## Activity
What you need to produce from the material below is an exact transcription of the lines from the one with "mret (match name" through the one with "<| bp_Meta := (bp_Meta resource)", both included, and no other line.

--- Task input ---

(* ===== verification/MultiCluster.v ===== *)
(** * Cluster managers

    [pkg/multicluster]: the interface through which blueprints are managed on the
    clusters; [local]: the manager of a single cluster, on its API server; [dummy]:
    the in-memory manager. *)
From stdpp Require Import base gmap strings list numbers.
From S2P Require Import Prelude GoStrings Types External World.

(** [multicluster.ClusterManager] *)
Record ClusterManager (W : Type) := mkClusterManager {
  GetClusters : M W (list Cluster + error);
  GetBlueprint : string -> string -> string -> M W (option Blueprint + error);
  CreateBlueprint : string -> Blueprint -> M W (option error);
  UpdateBlueprint : string -> Blueprint -> M W (option error);
  DeleteBlueprint : string -> string -> string -> M W (option error)
}.
Arguments mkClusterManager {W}.
Arguments GetClusters {W}.
Arguments GetBlueprint {W}.
Arguments CreateBlueprint {W}.
Arguments UpdateBlueprint {W}.
Arguments DeleteBlueprint {W}.

(** ** pkg/multicluster/local *)
Module Local.
Section Manager.
Context {W : Type} (cl : Client W) (namespace : string).

Definition GetClusters : M W (list Cluster + error) :=
  cm ← GetConfigMap cl (mkNamespacedName "cluster-metadata" namespace);
  mret (match cm with
        | inr err => inr (wrapError "error in GetClusters" err)
        | inl data => inl [CreateCluster data]
        end).

Definition GetLocalClusterName : M W (string + error) :=
  cs ← GetClusters;
  mret (match cs with
        | inr err => inr err
        | inl [c] => inl (cluster_Name c)
        | inl _ => inr (newError InvalidClusterConfiguration)
        end).

(** Whether the named cluster is the local one. *)
Definition registered (cluster : string) : M W bool :=
  name ← GetLocalClusterName;
  mret (match name with inl n => n =? cluster | inr _ => false end).

Definition unregistered (cluster : string) : error := newError ("unregistered cluster: " +:+ cluster).

Definition GetBlueprint (cluster namespace name : string) : M W (option Blueprint + error) :=
  ok ← registered cluster;
  if negb ok then mret (inr (unregistered cluster))
  else
    got ← Get (Blueprints cl) (mkNamespacedName name namespace);
    mret (match got with inl b => inl (Some b) | inr err => inr err end).

(** The object the update starts from. *)
Definition signature (b : Blueprint) : Blueprint :=
  mkBlueprint (mkObjectMeta (meta_Name (bp_Meta b)) (meta_Namespace (bp_Meta b)) "" 0 None [] None None "")
    (mkBlueprintSpec "" "" ∅) (mkBlueprintStatus (mkObservedState false "") 0 None None).

Definition mutate (b resource : Blueprint) : Blueprint :=
  resource <| bp_Spec := bp_Spec b |>
    <| bp_Meta := (bp_Meta resource)
         <| meta_Labels := meta_Labels (bp_Meta b) |>
         <| meta_Annotations := meta_Annotations (bp_Meta b) |> |>.

Definition UpdateBlueprint (cluster : string) (b : Blueprint) : M W (option error) :=
  ok ← registered cluster;
  if negb ok then mret (Some (unregistered cluster))
  else CreateOrUpdate (Blueprints cl) (signature b) (mutate b).

Definition CreateBlueprint (cluster : string) (b : Blueprint) : M W (option error) :=
  UpdateBlueprint cluster b.

Definition DeleteBlueprint (cluster namespace name : string) : M W (option error) :=
  got ← GetBlueprint cluster namespace name;
  match got with
  | inr err => mret (Some err)
  | inl (Some b) => Delete (Blueprints cl) b
  | inl None => panic "invalid memory address or nil pointer dereference"
  end.

Definition manager : ClusterManager W :=
  mkClusterManager GetClusters GetBlueprint CreateBlueprint UpdateBlueprint DeleteBlueprint.
End Manager.
End Local.

(** ** pkg/multicluster/dummy *)
Module Dummy.
Record state := mkState {
  DeployedBlueprints : gomap Blueprint;
  Clusters : option (list Cluster)
}.

Definition put (cluster : string) (b : Blueprint) : M state (option error) := fun s =>
  match mset (DeployedBlueprints s) cluster b with
  | Done m => Done (None, s <| DeployedBlueprints := m |>)
  | Panic why => Panic why
  end.

Definition manager : ClusterManager state := {|
  GetClusters s := Done (inl (default [mkCluster "kind-kind" (mkClusterMetadata "" "" "")] (Clusters s)), s);
  GetBlueprint cluster _ _ s :=
    Done (match mget (DeployedBlueprints s) cluster with
          | Some b => inl (Some b)
          | None => inr (newError "blueprint not found")
          end, s);
  CreateBlueprint := put;
  UpdateBlueprint := put;
  DeleteBlueprint cluster _ _ s := Done (None, s <| DeployedBlueprints := mdelete (DeployedBlueprints s) cluster |>) |}.
End Dummy.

---

## Worked solution
  mret (match name with inl n => n =? cluster | inr _ => false end).

Definition unregistered (cluster : string) : error := newError ("unregistered cluster: " +:+ cluster).

Definition GetBlueprint (cluster namespace name : string) : M W (option Blueprint + error) :=
  ok ← registered cluster;
  if negb ok then mret (inr (unregistered cluster))
  else
    got ← Get (Blueprints cl) (mkNamespacedName name namespace);
    mret (match got with inl b => inl (Some b) | inr err => inr err end).

(** The object the update starts from. *)
Definition signature (b : Blueprint) : Blueprint :=
  mkBlueprint (mkObjectMeta (meta_Name (bp_Meta b)) (meta_Namespace (bp_Meta b)) "" 0 None [] None None "")
    (mkBlueprintSpec "" "" ∅) (mkBlueprintStatus (mkObservedState false "") 0 None None).

Definition mutate (b resource : Blueprint) : Blueprint :=
  resource <| bp_Spec := bp_Spec b |>
    <| bp_Meta := (bp_Meta resource)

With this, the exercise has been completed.